Adrián
—¡Ay, Adrián, me duele, mi amor! ¡Ah!
El grito de Adria atravesó la fría sala de partos como un cuchillo. Le tomé la mano, notando cómo sus dedos se aferraban a los míos con una fuerza desesperada.
—Tranquila, mi vida, respira —murmuré, tratando de imprimir calma en mi voz que no sentía—. Estoy aquí. Siempre estaré aquí.
—¡Puja, puja! —instaban las enfermeras, sus voces formando un coro urgente a nuestro alrededor.
El mundo se redujo a su rostro congestionado, a sus ojos llenos de un esfuerzo sobrehumano, a su mano que era mi único ancla. Hasta que, por fin, un llanto agudo y vigoroso llenó la habitación. Un sonido que significaba vida, que significaba milagro. Un suspiro colectivo de alivio.
Pero entonces, la mano de Adria se aflojó en la mía. Sus párpados se cerraron. Su cabeza cayó ladeada sobre la almohada.
—Adria —susurré, el pánico trepando por mi garganta como una enredadera venenosa—. Adria, mi amor, despierta.

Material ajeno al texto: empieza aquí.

(* ===== verification/PackerStake.v ===== *)
(** * The staker under the packer and the validator

    In every state of the staker that block processing meets, the leader group
    and the total weight are read without error, the balance check passes, and a
    leader's block scores at least one: the smallest weight of a leader is more
    than one ten-thousandth of the largest possible total. *)

From S2P Require Import Prelude Bytes External Thor Block Tx ChainRepo Scheduler SchedulerCorrect.
From S2P Require Import Stakes GlobalStats Aggregation Validation Delegation Storage LinkedList RenewalList.
From S2P Require Import Repository ValidationService Staker StakerInv StakerOps Housekeep TransitionInv StakerNative StakerWorld StakerChain StakerCorrect.
From S2P Require Import Authority Consensus PackerSched.

Section stake.
Context `{SMS : SafeMathSpec} `{CFG : Config} (OK : config_ok CFG).

(** The staker's invariant at block [number], with at most 101 leaders. *)
Definition staker_fine (number : Z) (s : Staker) : Prop :=
  ∃ x, view_of s x ∧ Inv (λ _, number) x ∧ funded s 0 ∧ (length (vA x) ≤ 101)%nat.

Lemma fine_balance number s : staker_fine number s → ContractBalanceCheck 0 s = Ok (tt, s).
Proof.
  intros (x & Hx & HI & Hf & _). pose proof (Inv_stats HI) as Hst. rewrite <- (vo_stats _ _ Hx) in Hst.
  pose proof (wp_ContractBalanceCheck 0 (λ u s', s' = s) never s Hst Hf eq_refl) as Hw. unfold wp in Hw.
  destruct (ContractBalanceCheck 0 s) as [[[] s']|]; [by subst|done].
Qed.

Definition minWeight : Z := MinStakeVET.
Definition maxWeight : Z := 3 * MaxStakeVET.

Lemma leader_weight number s x a v : view_of s x → Inv (λ _, number) x → a ∈ vA x →
  valsOf s !! a = Some v → minWeight ≤ ValWeight v ≤ maxWeight.
Proof.
  intros Hx HI Ha Hv. pose proof (vlocal_strip _ _ _ _ (Inv_vlocal _ _ _ _ HI (view_val _ _ _ _ Hx Hv))) as Hl.
  pose proof (proj1 (l_active _ _ _ _ Hl) Ha) as Hs. destruct (vlocal_active _ _ _ _ Hl Hs) as [Hok _].
  destruct (vlocal_amounts _ _ _ _ Hl) as [? [_ Hmax] [Hlk _]]. unfold maxWeight, minWeight. split; [|lia].
  destruct Hok as [_ ? _ Hmin _ _ (m & Hm & -> & _) _].
  pose proof (af_locked _ (vlocal_agg_facts _ _ _ _ Hl)).
  assert (LockedVET v ≤ calcWeight (LockedVET v) m); [|lia].
  unfold vLocked in *. consts. unfold Multiplier, MultiplierWithDelegations in Hm.
  destruct Hm as [->| ->]; [rewrite calcWeight_100|rewrite calcWeight_200]; lia.
Qed.

(** ** The leader group *)
Record leaders_ok (ls : list Leader) (totalWeight : Z) : Prop := {
  lo_nodup : NoDup (Leader_Address <$> ls);
  lo_weights : ∀ l, l ∈ ls → minWeight ≤ Leader_Weight l ≤ maxWeight;
  lo_length : (length ls ≤ 101)%nat;
  lo_total : totalWeight = sumWeights ls;
}.

Lemma leaders_addresses s (l : list Address) : (∀ a, a ∈ l → is_Some (valsOf s !! a)) →
  Leader_Address <$> omap (λ a, leaderOf a <$> (valsOf s !! a)) l = l.
Proof.
  induction l as [|a l IH]; intros Hl; [done|]. destruct (Hl a) as [v Hv]; [set_solver|].
  simpl. rewrite Hv. simpl. f_equal. apply IH. set_solver.
Qed.

Lemma fine_leaders number s : staker_fine number s →
  ∃ ls vet tw, LeaderGroup s = Ok (ls, s) ∧ LockedStake s = Ok ((vet, tw), s) ∧ leaders_ok ls tw.
Proof.
  intros (x & Hx & HI & _ & Hseats).
  assert (∀ a, a ∈ vA x → is_Some (valsOf s !! a)) as Hin.
  { intros a. apply (dll_lookup _ _ a (repr_active _ _ _ _ _ (vo_repr _ _ Hx))). }
  eexists _, (VET (lockedOf (globalStatsService s))), (Weight (lockedOf (globalStatsService s))).
  split; [by apply view_leaders|]. split.
  { unfold LockedStake, GetLockedStake, getLocked, zoom, mbind, M_bind, gets, lockedOf.
    destruct s as [? [[]] ? ? ? ? ?]; done. }
  split.
  - rewrite leaders_addresses by done. by destruct (view_nodup _ _ Hx).
  - intros l Hl. apply list_elem_of_omap in Hl as (a & Ha & Hl).
    destruct (valsOf s !! a) as [v|] eqn:Hv; [|done]. injection Hl as <-. simpl. by eapply leader_weight.
  - rewrite <- (length_fmap Leader_Address), leaders_addresses by done. done.
  - by eapply view_weights.
Qed.

Lemma leaders_sum ls : lsum pWeight (leaderProposers ls) = sumWeights ls.
Proof. induction ls as [|l ls IH]; [done|]. simpl. unfold lsum in *. simpl. by rewrite IH. Qed.

Lemma sumWeights_max ls : (∀ l, l ∈ ls → minWeight ≤ Leader_Weight l ≤ maxWeight) →
  0 ≤ sumWeights ls ≤ Z.of_nat (length ls) * maxWeight.
Proof.
  induction ls as [|l ls IH]; intros Hw; [simpl; lia|]. cbn [sumWeights foldr length].
  destruct (Hw l) as [Hmin Hmax]; [set_solver|]. fold (sumWeights ls). unfold minWeight, maxWeight in *. consts.
  destruct IH; [set_solver|]. lia.
Qed.

Lemma lsum_filter_le {A} (f : A → Z) (P : A → Prop) `{!∀ x, Decision (P x)} (l : list A) :
  (∀ x, x ∈ l → 0 ≤ f x) → lsum f (filter P l) ≤ lsum f l.
Proof.
  intros Hf. rewrite (lsum_filter f l P).
  assert (0 ≤ lsum f (filter (λ x, ¬ P x) l)); [|lia].
  apply lsum_nonneg. intros x [_ Hx]%list_elem_of_filter. by apply Hf.
Qed.

Lemma pos_score `{Crypto} `{Sampling} (HT : 0 < BlockInterval < 2 ^ 32) ls tw a num parent seed j sch :
  leaders_ok ls tw → NewPoSScheduler a (leaderProposers ls) num parent seed tw = Ok sch →
  0 ≤ parent → 1 ≤ j → parent + j * BlockInterval < max64 →
  0 < (pos_Updates sch (parent + j * BlockInterval)).2 ≤ MaxPosScore.
Proof.
  intros [Hnd Hw Hlen ->] Es Hp Hj Hmax. pose proof (sumWeights_max ls Hw) as Htot.
  set (ps := leaderProposers ls) in *.
  assert (pAddress <$> ps = Leader_Address <$> ls) as Eaddr by (unfold ps, leaderProposers; by rewrite <- list_fmap_compose).
  assert (∀ p, p ∈ ps → minWeight ≤ pWeight p) as Hpw.
  { intros p Hpp. unfold ps, leaderProposers in Hpp. apply list_elem_of_fmap in Hpp as (l & -> & Hl). apply (Hw l Hl). }
  assert (∀ p, p ∈ ps → 0 ≤ pWeight p) as Hpos by (intros p Hpp; specialize (Hpw p Hpp); unfold minWeight in Hpw; consts; lia).
  assert (∀ p, p ∈ participants a ps → 0 ≤ pWeight p) as Hpos' by (intros p Hpp; by eapply Hpos, participants_sub).
  pose proof (lsum_filter_le pWeight (λ p, Is_true (pActive p || (pAddress p =? a))) ps Hpos) as Hsub.
  fold (participants a ps) in Hsub. unfold ps in Hsub at 2. rewrite leaders_sum in Hsub.
  assert (sumWeights ls ≤ 101 * maxWeight) as Hm by (unfold maxWeight in *; consts; lia).
  destruct (listedProposer a ps) as [q|] eqn:Eq; [|unfold NewPoSScheduler in Es; by rewrite Eq in Es].
  destruct (listedProposer_in _ _ _ Eq) as [Hq Eqa].
  assert (minWeight ≤ sumWeights ls) as Htw.
  { pose proof (lsum_elem pWeight (participants a ps) q Hpos' Hq). pose proof (Hpw q (participants_sub _ _ _ Hq)). lia. }
  destruct (updates_pos HT ps a num parent seed (sumWeights ls) j sch) as [[Hd _] ->];
    try done; [by rewrite Eaddr|unfold MaxPosScore, maxWeight in *; consts; ulia|unfold minWeight in Htw; consts; lia|].
  set (D := deactivated _) in *. set (kept := filter (λ p, pAddress p ∉ D) (participants a ps)).
  assert (lsum pWeight kept ≤ sumWeights ls) as Hk by (etrans; [by apply lsum_filter_le|done]).
  assert (minWeight ≤ lsum pWeight kept) as Hk'.
  { etrans; [apply (Hpw q (participants_sub _ _ _ Hq))|]. apply lsum_elem.
    - intros p [_ Hpp]%list_elem_of_filter. by apply Hpos'.
    - apply list_elem_of_filter. split; [|done]. rewrite Hd.
      assert (pAddress (pos_proposer sch) = a) as ->; [|tauto].
      unfold NewPoSScheduler in Es. rewrite Eq in Es. by injection Es as <-. }
  unfold MaxPosScore, minWeight, maxWeight in *. consts. split.
  - apply Z.div_str_pos. lia.
  - apply Z.div_le_upper_bound; lia.
Qed.

(** ** The staker at a block *)
Context (hayabusa : Z) (Hhay : block_ok hayabusa).

(** At most 101 validators are active, and the limit in force is at most 101. *)
Record seats_ok (s : Staker) : Prop := {
  seats_active : activeCount s ≤ InitialMaxBlockProposers;
  seats_limit : GetMaxBlockProposers (maxBlockProposersParam s) false ≤ InitialMaxBlockProposers;
}.

(** [s] is the staker of a chain at block [number], with at most 101 seats. *)
Definition staker_at (number : Z) (s : Staker) : Prop :=
  seats_ok s ∧
  ∃ n w, reachable hayabusa n w ∧ n < maxUint256 ∧ wStaker w = s ∧ wBlock w = number.

Lemma at_fine number s : staker_at number s → staker_fine number s.
Proof.
  intros [[Ha _] (n & w & Hr & Hn & <- & <-)].
  destruct (reachable_good OK hayabusa Hhay n 0 w Hr) as [x [[Hx ? ? ? ? ? ?] ?]]; [done|lia|].
  exists x. split_and!; try done. rewrite (view_active _ _ Hx) in Ha. unfold InitialMaxBlockProposers in Ha. lia.
Qed.

Lemma at_sync number s : staker_at number s → block_ok (number + 1) →
  ∃ status s', SyncPOS hayabusa (number + 1) s = Ok (status, s') ∧ staker_at (number + 1) s'.
Proof.
  intros [[Ha Hl] (n & w & Hr & Hn & <- & <-)] Hb.
  destruct (reachable_good OK hayabusa Hhay n 0 w Hr) as [x Hg]; [done|lia|].
  pose proof (view_active _ _ (wi_view _ _ _ _ (g_world _ _ _ _ Hg))) as Ex. rewrite Ex in Ha.
  pose proof (good_block OK hayabusa Hhay 0 w x Hg Hb) as Hw. unfold wp in Hw.
  destruct (SyncPOS hayabusa (wBlock w + 1) (wStaker w)) as [[st s']|e] eqn:E.
  2: { destruct Hw as [_ Hc]. unfold InitialMaxBlockProposers in Ha. lia. }
  destruct Hw as (x' & _ & [Hx' _ Hk Hs _]). exists st, s'. split; [done|]. split.
  { split; [rewrite (view_active _ _ Hx'); lia|by rewrite (kf_param _ _ Hk)]. }
  exists (n + 0), (w <| wStaker := s' |> <| wBlock := wBlock w + 1 |>).
  split; [|split; [lia|done]]. eapply reach_step; [done|]. by eapply step_block.
Qed.

Lemma at_online number us s s' : staker_at number s → setOnline number us s = Ok (tt, s') → staker_at number s'.
Proof.
  revert s. induction us as [|u us IH]; intros s Hs E; [by injection E as <-|].
  cbn [setOnline] in E. unfold mbind at 1, M_bind in E.
  destruct (SetOnline (pAddress u) number (pActive u) s) as [[[] s1]|] eqn:E1; [|done]. apply (IH s1); [|done].
  destruct Hs as [[Ha Hl] (n & w & Hr & Hn & <- & <-)]. split.
  { destruct (reachable_good OK hayabusa Hhay n 0 w Hr) as [x Hg]; [done|lia|].
    destruct (wp_Ok _ _ _ _ _ _ (good_online hayabusa 0 (pAddress u) (pActive u) w x Hg) E1)
      as (x' & [[Hx' _ _ _ _ _ _] _] & EA & [= Ep _ _]). simpl in Hx'.
    rewrite (view_active _ _ (wi_view _ _ _ _ (g_world _ _ _ _ Hg))) in Ha.
    split; [by rewrite (view_active _ _ Hx'), EA|by rewrite Ep]. }
  exists (n + 0), (w <| wStaker := s1 |>).
  split; [|split; [lia|done]]. eapply reach_step; [done|]. by eapply step_online.
Qed.
End stake.
(* ===== verification/_CoqProject ===== *)
-Q . S2P
Prelude.v
Errors.v
Retry.v
Env.v
Kube.v
Pool.v
ClusterLock.v
Timeout.v
Lease.v
LeaseSafety.v
LeaseServer.v
Config.v
ModuleLevels.v
ModuleGraph.v
Deckhouse.v
Modules.v
Wait.v
Naming.v
Virt.v
Disks.v
Provision.v
Bootstrap.v
DvpConfig.v
SshConn.v
SshSafety.v
SshExec.v
Tunnel.v
TunnelSafety.v
Remote.v
SshDial.v
Connect.v
Deps.v
Install.v
Join.v
Dhctl.v
DvpProvider.v
E2E.v
CommanderApi.v
CommanderUpdate.v
Commander.v
CommanderSafety.v
Suite.v
Cmd.v
Kit.v
KitNodes.v
KitPods.v
KitExec.v
Stress.v
StressSafety.v
StressRuns.v
KitVirt.v
LegacyVms.v
LegacyVmsSafety.v
KitStorage.v
KitElastic.v
KitScenarios.v
KitDefault.v
KitApply.v
KitCrc.v
LegacyRemote.v
LegacySetup.v
LegacySetupSafety.v
LegacyJoin.v
LegacySsh.v
LegacySshOps.v
LegacySshSafety.v
LegacySshRuns.v
LegacyTunnel.v
LegacyKubeconfig.v
LegacyConnect.v
LegacyConnectSafety.v
LegacyCreate.v
LegacyCreateSafety.v
LegacyCreateReturns.v
LegacyCommander.v
LegacySuite.v
LegacySuiteSafety.v
LegacyHealth.v
LegacySuiteRuns.v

—Señor, debe salir —dijo una enfermera con firmeza, tomándome del brazo.
—¡Déjenme ver a mi mujer! —rogué, pero ya me guiaban hacia la puerta, alejándome de ella, de su cuerpo inmóvil.
Las horas que siguieron fueron las más largas de mi vida. Recorrí la sala de espera como un tigre enjaulado, con el corazón oprimido por un miedo que no conocía desde aquel día en que supe que podía perderla antes de siquiera tenerla. Cada sombra en el rostro de un médico que pasaba me hacía estremecer. La mujer que amaba, mi Adria, mi todo, estaba detrás de esas puertas y yo no sabía si…
No. No podía siquiera pensar en ello.
Cuando por fin me permitieron entrar, crucé la habitación en tres zancadas. Estaba pálida, con el cabello pegado a su frente por el sudor, pero sus ojos… sus preciosos ojos me miraban, y estaban llenos de vida.
—Mi vida, ¿cómo estás? —repetí una y otra vez, cubriendo su rostro con besos, saboreando la sal de su piel, la prueba tangible de que estaba aquí, conmigo.
Ella sonrió, débil pero cierta.
—Estoy bien,mi amor. ¿Ya viste a la niña?
—No —respondí, acariciando su mejilla—. Estaba muy preocupado por ti.
Una enfermera entró entonces, trayendo en sus brazos un bulto pequeño envuelto en una manta. Me acercó a la criatura y, por primera vez, miré a mi hija. Tenía el rostro enrojecido, unos puños diminutos apretados, y una mata de cabello oscuro que ya prometía ser rebelde.
—Es hermosa —susurré, con la voz quebrada por una emoción que me desbordaba.
—Es igual que tú, mi amor —dijo Adria, con una sonrisa de agotamiento y felicidad.
—Tiene tus mismos ojos —argumenté, aunque en ese momento solo veía perfección.
Nos besamos, un beso suave y lleno de todas las promesas que habíamos cumplido y todas las que aún nos quedaban por hacer.
Debido a su estado, Adria permaneció en el hospital cinco días. Nuestra habitación se llenó de flores, de globos, de los alegres ruidos de nuestra familia y amigos que venían a conocer a la pequeña Leyla. Finalmente, el día del alta llegó. Al abrir la puerta de nuestra casa, un torbellino de energía de cinco años salió corriendo hacia nosotros.
—¡Mami! ¡Papi! —gritó Lucas, nuestro hijo mayor, lanzándose a nuestros brazos.
—¡Hijo! —lo alcé, sintiendo cómo su abrazo fuerte me llenaba de un orgullo que nunca dejaba de sorprenderme.
—¡Déjenme ver a mi hermanita! —exigió, ansioso.
Adria, con una sonrisa que iluminaba su rostro aún cansado, se agachó con dificultad.
—Mira,mi amor —susurró, mostrándole el rostro de la pequeña Leyla, que dormía plácidamente en el moisés.
Lucas observó con una seriedad inusual para su edad, luego extendió un dedo y acarició con infinita suavidad la mejilla de su hermana.
—Es chiquita —declaró, y luego me miró—. La voy a cuidar, papi. Como tú cuidas a mamá.
En ese momento, con mi esposa a mi lado, mi hijo abrazándome la pierna y mi hija durmiendo en su cuna, supe que este era el cuadro más perfecto que podría haber imaginado. La amistad que se convirtió en amor había crecido, se había multiplicado, y había echado raíces profundas en este hogar que construimos juntos. Después de todos los años de silencio, de espera, de miedo, había encontrado no solo el amor de mi vida, sino una vida entera de amor. Y era más de lo que jamás me había atrevido a soñar.